# About this task
Write out only the final part of the records below. It begins with the line that contains "intros Ha. pose" and ends with the last line.

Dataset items
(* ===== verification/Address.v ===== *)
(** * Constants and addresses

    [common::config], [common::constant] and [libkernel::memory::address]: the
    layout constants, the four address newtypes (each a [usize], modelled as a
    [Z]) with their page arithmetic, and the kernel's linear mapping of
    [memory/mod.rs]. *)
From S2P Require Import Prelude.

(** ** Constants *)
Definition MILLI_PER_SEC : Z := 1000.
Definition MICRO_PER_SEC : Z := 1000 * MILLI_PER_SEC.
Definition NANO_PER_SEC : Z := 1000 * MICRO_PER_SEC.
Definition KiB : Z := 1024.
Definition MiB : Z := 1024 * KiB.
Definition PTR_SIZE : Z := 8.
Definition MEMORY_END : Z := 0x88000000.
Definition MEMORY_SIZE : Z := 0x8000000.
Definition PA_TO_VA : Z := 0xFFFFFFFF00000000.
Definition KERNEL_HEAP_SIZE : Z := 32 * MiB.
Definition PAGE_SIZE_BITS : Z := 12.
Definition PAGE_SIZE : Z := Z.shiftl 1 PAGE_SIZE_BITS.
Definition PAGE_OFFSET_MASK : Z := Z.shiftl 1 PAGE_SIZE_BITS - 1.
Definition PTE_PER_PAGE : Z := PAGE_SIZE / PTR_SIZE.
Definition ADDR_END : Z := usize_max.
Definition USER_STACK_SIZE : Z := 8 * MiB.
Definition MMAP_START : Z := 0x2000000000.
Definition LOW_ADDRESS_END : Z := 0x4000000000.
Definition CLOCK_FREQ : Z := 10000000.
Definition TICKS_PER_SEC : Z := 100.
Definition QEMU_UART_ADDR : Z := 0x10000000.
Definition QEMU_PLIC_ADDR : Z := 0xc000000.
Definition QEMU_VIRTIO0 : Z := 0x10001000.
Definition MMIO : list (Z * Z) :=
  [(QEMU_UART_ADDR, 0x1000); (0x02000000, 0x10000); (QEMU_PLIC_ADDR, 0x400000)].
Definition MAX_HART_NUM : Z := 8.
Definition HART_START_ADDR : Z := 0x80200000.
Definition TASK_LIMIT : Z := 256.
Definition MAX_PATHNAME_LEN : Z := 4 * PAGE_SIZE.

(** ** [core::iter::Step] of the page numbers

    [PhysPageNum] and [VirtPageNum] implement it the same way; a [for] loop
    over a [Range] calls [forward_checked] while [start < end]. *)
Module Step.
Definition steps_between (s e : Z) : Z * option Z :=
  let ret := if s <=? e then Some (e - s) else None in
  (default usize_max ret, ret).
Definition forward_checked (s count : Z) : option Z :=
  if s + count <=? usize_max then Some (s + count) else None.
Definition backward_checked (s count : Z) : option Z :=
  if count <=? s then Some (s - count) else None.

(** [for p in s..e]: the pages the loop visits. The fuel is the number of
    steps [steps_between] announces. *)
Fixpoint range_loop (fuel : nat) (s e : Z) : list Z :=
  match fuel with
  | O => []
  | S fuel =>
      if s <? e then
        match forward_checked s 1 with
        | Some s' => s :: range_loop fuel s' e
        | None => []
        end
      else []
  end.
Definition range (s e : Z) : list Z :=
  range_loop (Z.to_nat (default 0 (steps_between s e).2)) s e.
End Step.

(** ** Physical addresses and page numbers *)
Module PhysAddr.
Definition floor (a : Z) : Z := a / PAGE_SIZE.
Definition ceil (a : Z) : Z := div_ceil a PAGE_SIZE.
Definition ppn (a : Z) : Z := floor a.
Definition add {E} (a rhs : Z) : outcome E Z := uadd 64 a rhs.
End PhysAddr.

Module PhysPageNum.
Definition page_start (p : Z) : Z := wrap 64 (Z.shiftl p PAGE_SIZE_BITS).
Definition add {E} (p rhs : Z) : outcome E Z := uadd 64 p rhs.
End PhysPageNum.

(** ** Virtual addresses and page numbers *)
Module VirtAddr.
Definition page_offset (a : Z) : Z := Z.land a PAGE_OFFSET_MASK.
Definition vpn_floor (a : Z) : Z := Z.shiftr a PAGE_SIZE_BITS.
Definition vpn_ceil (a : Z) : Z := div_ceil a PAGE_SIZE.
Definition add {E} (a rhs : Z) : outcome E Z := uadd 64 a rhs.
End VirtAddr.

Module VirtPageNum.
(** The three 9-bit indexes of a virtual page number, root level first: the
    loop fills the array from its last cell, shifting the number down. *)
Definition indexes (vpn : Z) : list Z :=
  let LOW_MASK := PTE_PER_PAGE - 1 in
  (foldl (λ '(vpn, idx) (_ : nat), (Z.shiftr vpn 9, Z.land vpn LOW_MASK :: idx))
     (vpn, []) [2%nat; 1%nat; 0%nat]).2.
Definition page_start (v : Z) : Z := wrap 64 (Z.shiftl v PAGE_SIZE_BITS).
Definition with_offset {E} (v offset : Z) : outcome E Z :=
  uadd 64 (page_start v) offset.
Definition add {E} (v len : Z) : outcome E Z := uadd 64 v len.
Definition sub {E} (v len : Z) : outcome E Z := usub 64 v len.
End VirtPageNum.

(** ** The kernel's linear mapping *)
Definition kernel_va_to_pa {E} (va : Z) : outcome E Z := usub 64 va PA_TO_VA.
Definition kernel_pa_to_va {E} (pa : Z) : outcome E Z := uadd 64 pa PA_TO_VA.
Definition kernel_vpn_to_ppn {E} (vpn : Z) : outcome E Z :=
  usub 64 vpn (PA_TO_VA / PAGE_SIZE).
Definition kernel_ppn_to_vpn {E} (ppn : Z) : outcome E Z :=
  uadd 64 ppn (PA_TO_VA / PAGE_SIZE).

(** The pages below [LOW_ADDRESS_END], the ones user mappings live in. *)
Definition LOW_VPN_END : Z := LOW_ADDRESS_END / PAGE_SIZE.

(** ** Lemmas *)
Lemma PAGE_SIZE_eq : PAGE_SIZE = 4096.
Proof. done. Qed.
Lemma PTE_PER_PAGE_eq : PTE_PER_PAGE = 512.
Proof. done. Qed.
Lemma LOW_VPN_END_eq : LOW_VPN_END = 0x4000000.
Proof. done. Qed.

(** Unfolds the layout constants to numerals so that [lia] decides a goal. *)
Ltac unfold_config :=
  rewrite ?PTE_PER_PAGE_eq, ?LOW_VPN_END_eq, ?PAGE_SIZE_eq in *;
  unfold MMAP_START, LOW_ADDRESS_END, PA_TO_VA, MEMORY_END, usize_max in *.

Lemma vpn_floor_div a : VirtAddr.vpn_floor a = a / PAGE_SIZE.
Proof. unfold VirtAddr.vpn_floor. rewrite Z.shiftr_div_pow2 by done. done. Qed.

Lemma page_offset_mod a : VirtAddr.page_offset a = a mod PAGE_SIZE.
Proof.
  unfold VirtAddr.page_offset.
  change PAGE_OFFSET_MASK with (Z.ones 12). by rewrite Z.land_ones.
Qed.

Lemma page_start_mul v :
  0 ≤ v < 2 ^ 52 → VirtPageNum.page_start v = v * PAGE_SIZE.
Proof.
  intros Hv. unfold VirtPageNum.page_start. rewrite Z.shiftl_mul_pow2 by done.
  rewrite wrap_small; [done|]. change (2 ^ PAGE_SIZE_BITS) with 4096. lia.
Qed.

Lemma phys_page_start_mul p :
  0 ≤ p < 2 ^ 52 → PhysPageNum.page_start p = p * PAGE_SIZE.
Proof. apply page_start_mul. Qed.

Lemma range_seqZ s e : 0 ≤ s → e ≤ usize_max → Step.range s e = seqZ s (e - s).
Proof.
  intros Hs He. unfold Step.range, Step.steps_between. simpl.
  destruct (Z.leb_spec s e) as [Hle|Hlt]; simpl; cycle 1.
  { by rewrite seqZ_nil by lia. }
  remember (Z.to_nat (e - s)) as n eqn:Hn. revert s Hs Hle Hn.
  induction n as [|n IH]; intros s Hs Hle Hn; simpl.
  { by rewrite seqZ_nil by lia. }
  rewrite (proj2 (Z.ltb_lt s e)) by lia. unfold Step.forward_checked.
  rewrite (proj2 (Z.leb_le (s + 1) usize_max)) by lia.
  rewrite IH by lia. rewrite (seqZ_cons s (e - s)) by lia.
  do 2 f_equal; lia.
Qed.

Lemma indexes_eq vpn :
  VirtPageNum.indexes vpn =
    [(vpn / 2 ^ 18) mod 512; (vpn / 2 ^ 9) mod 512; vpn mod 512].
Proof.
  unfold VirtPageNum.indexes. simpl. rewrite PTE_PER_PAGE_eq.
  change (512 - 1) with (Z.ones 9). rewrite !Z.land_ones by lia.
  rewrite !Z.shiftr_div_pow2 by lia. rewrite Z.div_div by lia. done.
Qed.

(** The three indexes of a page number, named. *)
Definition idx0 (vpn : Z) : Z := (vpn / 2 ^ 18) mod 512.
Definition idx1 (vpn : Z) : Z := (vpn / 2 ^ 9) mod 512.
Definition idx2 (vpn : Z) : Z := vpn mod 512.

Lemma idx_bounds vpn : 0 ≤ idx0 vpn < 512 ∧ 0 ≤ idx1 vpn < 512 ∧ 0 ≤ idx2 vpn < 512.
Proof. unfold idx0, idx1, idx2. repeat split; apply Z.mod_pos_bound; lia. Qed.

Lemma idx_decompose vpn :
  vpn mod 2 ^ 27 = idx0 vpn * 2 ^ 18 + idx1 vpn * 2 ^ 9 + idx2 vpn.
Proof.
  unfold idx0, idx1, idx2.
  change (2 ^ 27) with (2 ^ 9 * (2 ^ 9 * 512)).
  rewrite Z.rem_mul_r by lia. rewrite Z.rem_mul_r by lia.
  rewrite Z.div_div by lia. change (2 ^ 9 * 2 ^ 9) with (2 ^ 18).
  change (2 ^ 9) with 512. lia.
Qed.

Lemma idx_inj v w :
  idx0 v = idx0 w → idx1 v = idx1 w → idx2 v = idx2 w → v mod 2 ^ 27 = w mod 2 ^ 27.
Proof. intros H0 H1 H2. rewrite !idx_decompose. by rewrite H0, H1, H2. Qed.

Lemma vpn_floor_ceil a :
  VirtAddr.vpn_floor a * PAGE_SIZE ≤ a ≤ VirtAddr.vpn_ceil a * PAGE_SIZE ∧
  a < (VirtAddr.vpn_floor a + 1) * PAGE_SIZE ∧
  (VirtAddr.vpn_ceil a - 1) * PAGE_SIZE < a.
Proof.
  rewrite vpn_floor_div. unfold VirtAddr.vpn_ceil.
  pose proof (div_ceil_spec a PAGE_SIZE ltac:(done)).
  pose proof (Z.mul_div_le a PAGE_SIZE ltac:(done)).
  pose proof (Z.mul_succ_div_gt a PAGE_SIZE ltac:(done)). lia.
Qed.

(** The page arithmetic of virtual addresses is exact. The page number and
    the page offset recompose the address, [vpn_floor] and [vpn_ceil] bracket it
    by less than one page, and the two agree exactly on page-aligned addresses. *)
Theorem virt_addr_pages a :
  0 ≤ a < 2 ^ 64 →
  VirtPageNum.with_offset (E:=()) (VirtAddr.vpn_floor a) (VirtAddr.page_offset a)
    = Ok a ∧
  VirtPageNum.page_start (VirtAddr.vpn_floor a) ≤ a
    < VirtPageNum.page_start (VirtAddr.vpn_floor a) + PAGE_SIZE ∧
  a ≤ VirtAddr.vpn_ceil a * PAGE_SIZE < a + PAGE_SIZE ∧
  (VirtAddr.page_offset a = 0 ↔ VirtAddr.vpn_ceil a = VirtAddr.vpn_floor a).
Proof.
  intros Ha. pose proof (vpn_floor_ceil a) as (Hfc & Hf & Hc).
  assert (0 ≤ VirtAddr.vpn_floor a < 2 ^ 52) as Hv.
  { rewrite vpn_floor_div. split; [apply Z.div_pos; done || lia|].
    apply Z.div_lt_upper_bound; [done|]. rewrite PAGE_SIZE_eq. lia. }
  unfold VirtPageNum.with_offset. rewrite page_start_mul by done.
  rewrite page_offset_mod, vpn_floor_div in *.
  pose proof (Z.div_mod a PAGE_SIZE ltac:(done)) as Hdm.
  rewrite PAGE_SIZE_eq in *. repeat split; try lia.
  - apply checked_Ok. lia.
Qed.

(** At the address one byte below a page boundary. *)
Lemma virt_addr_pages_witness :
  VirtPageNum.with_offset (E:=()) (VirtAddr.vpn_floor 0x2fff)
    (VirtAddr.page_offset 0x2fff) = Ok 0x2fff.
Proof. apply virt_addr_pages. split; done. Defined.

# Your response
  intros Ha. pose proof (vpn_floor_ceil a) as (Hfc & Hf & Hc).
  assert (0 ≤ VirtAddr.vpn_floor a < 2 ^ 52) as Hv.
  { rewrite vpn_floor_div. split; [apply Z.div_pos; done || lia|].
    apply Z.div_lt_upper_bound; [done|]. rewrite PAGE_SIZE_eq. lia. }
  unfold VirtPageNum.with_offset. rewrite page_start_mul by done.
  rewrite page_offset_mod, vpn_floor_div in *.
  pose proof (Z.div_mod a PAGE_SIZE ltac:(done)) as Hdm.
  rewrite PAGE_SIZE_eq in *. repeat split; try lia.
  - apply checked_Ok. lia.
Qed.

(** At the address one byte below a page boundary. *)
Lemma virt_addr_pages_witness :
  VirtPageNum.with_offset (E:=()) (VirtAddr.vpn_floor 0x2fff)
    (VirtAddr.page_offset 0x2fff) = Ok 0x2fff.
Proof. apply virt_addr_pages. split; done. Defined.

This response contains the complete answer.